TASK INPUT:
------------------------------------------------------------

Lemma insert_raw_of (msg : list Z) (b : Z) :
  (length msg < 256)%nat ->
  <[length msg := b]> (raw_of msg) = raw_of (msg ++ [b]).
Proof.
  intros H. unfold raw_of. change (Z.to_nat RAWDATA_LEN) with 256%nat.
  rewrite length_app. simpl.
  replace (256 - length msg)%nat with (S (256 - (length msg + 1)))%nat by lia.
  rewrite insert_app_r_alt by lia.
  rewrite Nat.sub_diag. simpl. rewrite <- app_assoc. reflexivity.
Qed.

Lemma raw_of_lookup_msg (msg : list Z) (i : nat) :
  (i < length msg)%nat -> raw_of msg !! i = msg !! i.
Proof. intros H. unfold raw_of. apply lookup_app_l. exact H. Qed.

Lemma raw_of_lookup_zero (msg : list Z) (i : nat) :
  (length msg <= i < 256)%nat -> raw_of msg !! i = Some 0.
Proof.
  intros H. unfold raw_of. change (Z.to_nat RAWDATA_LEN) with 256%nat.
  rewrite lookup_app_r by lia. apply lookup_replicate_2. lia.
Qed.

Lemma in_rawdata (n : nat) :
  (n < 256)%nat -> (0 <=? Z.of_nat n) && (Z.of_nat n <? RAWDATA_LEN) = true.
Proof.
  intros H. apply andb_true_intro. unfold RAWDATA_LEN.
  split; [apply Z.leb_le | apply Z.ltb_lt]; lia.
Qed.

Lemma aget_raw_of_msg (msg : list Z) (i : nat) (v : Z) :
  (length msg <= 256)%nat -> msg !! i = Some v ->
  aget RAWDATA_LEN (raw_of msg) (Z.of_nat i) = Done v.
Proof.
  intros Hlen Hv. pose proof (lookup_lt_Some _ _ _ Hv) as Hi.
  unfold aget. rewrite in_rawdata by lia.
  rewrite Nat2Z.id, raw_of_lookup_msg by exact Hi. rewrite Hv. reflexivity.
Qed.

Lemma aget_raw_of_zero (msg : list Z) (i : nat) :
  (length msg <= i < 256)%nat ->
  aget RAWDATA_LEN (raw_of msg) (Z.of_nat i) = Done 0.
Proof.
  intros H. unfold aget. rewrite in_rawdata by lia.
  rewrite Nat2Z.id, raw_of_lookup_zero by exact H. reflexivity.
Qed.

Lemma fresh_session {F : Type} (c0 : callerid_state F) :
  fresh c0 -> session c0 [] MESSAGE_TYPE = c0.
Proof.
  intros (Hraw & Hck & Hsaw & _). destruct c0; simpl in *; subst.
  unfold session; simpl. reflexivity.
Qed.

(** ** The decoder, one byte at a time *)

Section DecoderSteps.
Context {F : Type}.
Variable c0 : callerid_state F.

Ltac decode_session H :=
  unfold decode_CID_msg, decode_continue, aset, session;
  cbn [msg_off rawdata sawflag cksum];
  rewrite (in_rawdata _ H), Nat2Z.id, (insert_raw_of _ _ H);
  cbn [bind sawflag set_rawdata set_sawflag set_cksum fskd rawdata oldstuff
       oldlen cksum name number date_time msg_off set_msg_off set_msg_type
       set_name_field set_number_field set_data_field name_field
       number_field msg_type data_field];
  simpl (_ =? _); cbv iota;
  rewrite ?zsum_snoc, ?Z.add_assoc.

Lemma decode_type_mdmf msg nf nbf mt df :
  (length msg < 256)%nat ->
  decode_CID_msg (mk_statics nf nbf mt (Z.of_nat (length msg)) df)
    (session c0 msg MESSAGE_TYPE) MDMF
  = Done (0, [], mk_statics nf nbf MDMF (Z.of_nat (length msg) + 1) df,
          session c0 (msg ++ [MDMF]) MESSAGE_LENGTH).
Proof. intros H. decode_session H. reflexivity. Qed.

Lemma decode_type_sdmf msg nf nbf mt df :
  (length msg < 256)%nat ->
  decode_CID_msg (mk_statics nf nbf mt (Z.of_nat (length msg)) df)
    (session c0 msg MESSAGE_TYPE) SDMF
  = Done (0, [], mk_statics nf nbf SDMF (Z.of_nat (length msg) + 1) df,
          session c0 (msg ++ [SDMF]) MESSAGE_LENGTH).
Proof. intros H. decode_session H. reflexivity. Qed.

Lemma decode_type_other msg nf nbf mt df a :
  (length msg < 256)%nat -> a <> MDMF -> a <> SDMF ->
  decode_CID_msg (mk_statics nf nbf mt (Z.of_nat (length msg)) df)
    (session c0 msg MESSAGE_TYPE) a
  = Done (0, [], mk_statics nf nbf mt (Z.of_nat (length msg) + 1) df,
          session c0 (msg ++ [a]) UNKNOWN).
Proof.
  intros H Ha Hb. decode_session H.
  destruct (Z.eqb_spec a MDMF); [contradiction|].
  destruct (Z.eqb_spec a SDMF); [contradiction|]. reflexivity.
Qed.

Lemma decode_length msg nf nbf mt df a :
  (length msg < 256)%nat ->
  decode_CID_msg (mk_statics nf nbf mt (Z.of_nat (length msg)) df)
    (session c0 msg MESSAGE_LENGTH) a
  = Done (0, [], mk_statics nf nbf mt (Z.of_nat (length msg) + 1) df,
          session c0 (msg ++ [a]) DATA_TYPE).
Proof. intros H. decode_session H. reflexivity. Qed.

Lemma decode_data_type_date msg nf nbf mt df :
  (length msg < 256)%nat ->
  decode_CID_msg (mk_statics nf nbf mt (Z.of_nat (length msg)) df)
    (session c0 msg DATA_TYPE) DATE_TIME
  = Done (0, [], mk_statics nf nbf mt (Z.of_nat (length msg) + 1) df,
          session c0 (msg ++ [DATE_TIME]) DATA_LENGTH).
Proof. intros H. decode_session H. reflexivity. Qed.

Lemma decode_data_type_name msg nf nbf mt df :
  (length msg < 256)%nat ->
  decode_CID_msg (mk_statics nf nbf mt (Z.of_nat (length msg)) df)
    (session c0 msg DATA_TYPE) NAME
  = Done (0, [], mk_statics 1 nbf mt (Z.of_nat (length msg) + 1) df,
          session c0 (msg ++ [NAME]) DATA_LENGTH).
Proof. intros H. decode_session H. reflexivity. Qed.

Lemma decode_data_type_num msg nf nbf mt df :
  (length msg < 256)%nat ->
  decode_CID_msg (mk_statics nf nbf mt (Z.of_nat (length msg)) df)
    (session c0 msg DATA_TYPE) NUM
  = Done (0, [], mk_statics nf 1 mt (Z.of_nat (length msg) + 1) df,
          session c0 (msg ++ [NUM]) DATA_LENGTH).
Proof. intros H. decode_session H. reflexivity. Qed.

Lemma decode_data_length msg nf nbf mt df a :
  (length msg < 256)%nat ->
  decode_CID_msg (mk_statics nf nbf mt (Z.of_nat (length msg)) df)
    (session c0 msg DATA_LENGTH) a
  = Done (0, [], mk_statics nf nbf mt (Z.of_nat (length msg) + 1) a,
          session c0 (msg ++ [a]) DATA).
Proof. intros H. decode_session H. reflexivity. Qed.

Lemma decode_data msg nf nbf mt df b :
  (length msg < 256)%nat -> df <> 1 ->
  decode_CID_msg (mk_statics nf nbf mt (Z.of_nat (length msg)) df)
    (session c0 msg DATA) b
  = Done (0, [], mk_statics nf nbf mt (Z.of_nat (length msg) + 1) (df - 1),
          session c0 (msg ++ [b]) DATA).
Proof.
  intros H Hdf. decode_session H.
  destruct (Z.eqb_spec (df - 1) 0) as [E|E]; [lia | reflexivity].
Qed.

Lemma decode_data_last msg nf nbf mt b :
  (length msg < 256)%nat ->
  decode_CID_msg (mk_statics nf nbf mt (Z.of_nat (length msg)) 1)
    (session c0 msg DATA) b
  = let '(nf', nbf', saw) := after_field nf nbf mt in
    Done (0, [], mk_statics nf' nbf' mt (Z.of_nat (length msg) + 1) 0,
          session c0 (msg ++ [b]) saw).
Proof.
  intros H. decode_session H. unfold after_field.
  destruct ((mt =? MDMF) && negb (nf =? 0) && negb (nbf =? 0)); [reflexivity|].
  destruct ((mt =? SDMF) && negb (nbf =? 0)); reflexivity.
Qed.

Lemma decode_checksum msg nf nbf mt df b :
  (length msg < 256)%nat ->
  decode_CID_msg (mk_statics nf nbf mt (Z.of_nat (length msg)) df)
    (session c0 msg CHECKSUM) b
  = Done (1,
          [if b =? 256 - Z.land (cksum c0 + zsum msg) 255
           then Checksum_Passed else Checksum_Failed],
          mk_statics nf nbf mt 0 df,
          set_rawdata (raw_of (msg ++ [b])) (session c0 msg CHECKSUM)).
Proof.
  intros H. decode_session H.
  destruct (b =? 256 - Z.land (cksum c0 + zsum msg) 255); reflexivity.
Qed.

Lemma decode_unknown msg nf nbf mt df b :
  (length msg < 256)%nat ->
  decode_CID_msg (mk_statics nf nbf mt (Z.of_nat (length msg)) df)
    (session c0 msg UNKNOWN) b
  = Done (-1, [Unknown_Msg],
          mk_statics nf nbf mt (Z.of_nat (length msg) + 1) df,
          set_rawdata (raw_of (msg ++ [b])) (session c0 msg UNKNOWN)).
Proof. intros H. decode_session H. reflexivity. Qed.
End DecoderSteps.

(** ** The decoder, field by field *)

Lemma feed_bytes_go {F : Type} (g g1 : statics) (cid cid1 : callerid_state F)
    (b : Z) (rest : list Z) :
  decode_CID_msg g cid b = Done (0, [], g1, cid1) ->
  feed_bytes g cid (b :: rest) = feed_bytes g1 cid1 rest.
Proof.
  intros H. simpl. rewrite H. simpl.
  destruct (feed_bytes g1 cid1 rest) as [[[[[r o] g2] c2] u]| |]; reflexivity.
Qed.

Lemma feed_bytes_stop {F : Type} (g g1 : statics) (cid cid1 : callerid_state F)
    (b res : Z) (out : list console) (rest : list Z) :
  decode_CID_msg g cid b = Done (res, out, g1, cid1) -> res <> 0 ->
  feed_bytes g cid (b :: rest) = Done ((res, out, g1, cid1), rest).
Proof.
  intros H Hres. simpl. rewrite H. simpl.
  destruct (Z.eqb_spec res 0); [contradiction | reflexivity].
Qed.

------------------------------------------------------------

In the entries above, restate word for word the lines between the one holding "Section DecoderSteps." and the one holding "cbn [bind sawflag", inclusive, and nothing besides.

YOUR SOLUTION:
Section DecoderSteps.
Context {F : Type}.
Variable c0 : callerid_state F.

Ltac decode_session H :=
  unfold decode_CID_msg, decode_continue, aset, session;
  cbn [msg_off rawdata sawflag cksum];
  rewrite (in_rawdata _ H), Nat2Z.id, (insert_raw_of _ _ H);
  cbn [bind sawflag set_rawdata set_sawflag set_cksum fskd rawdata oldstuff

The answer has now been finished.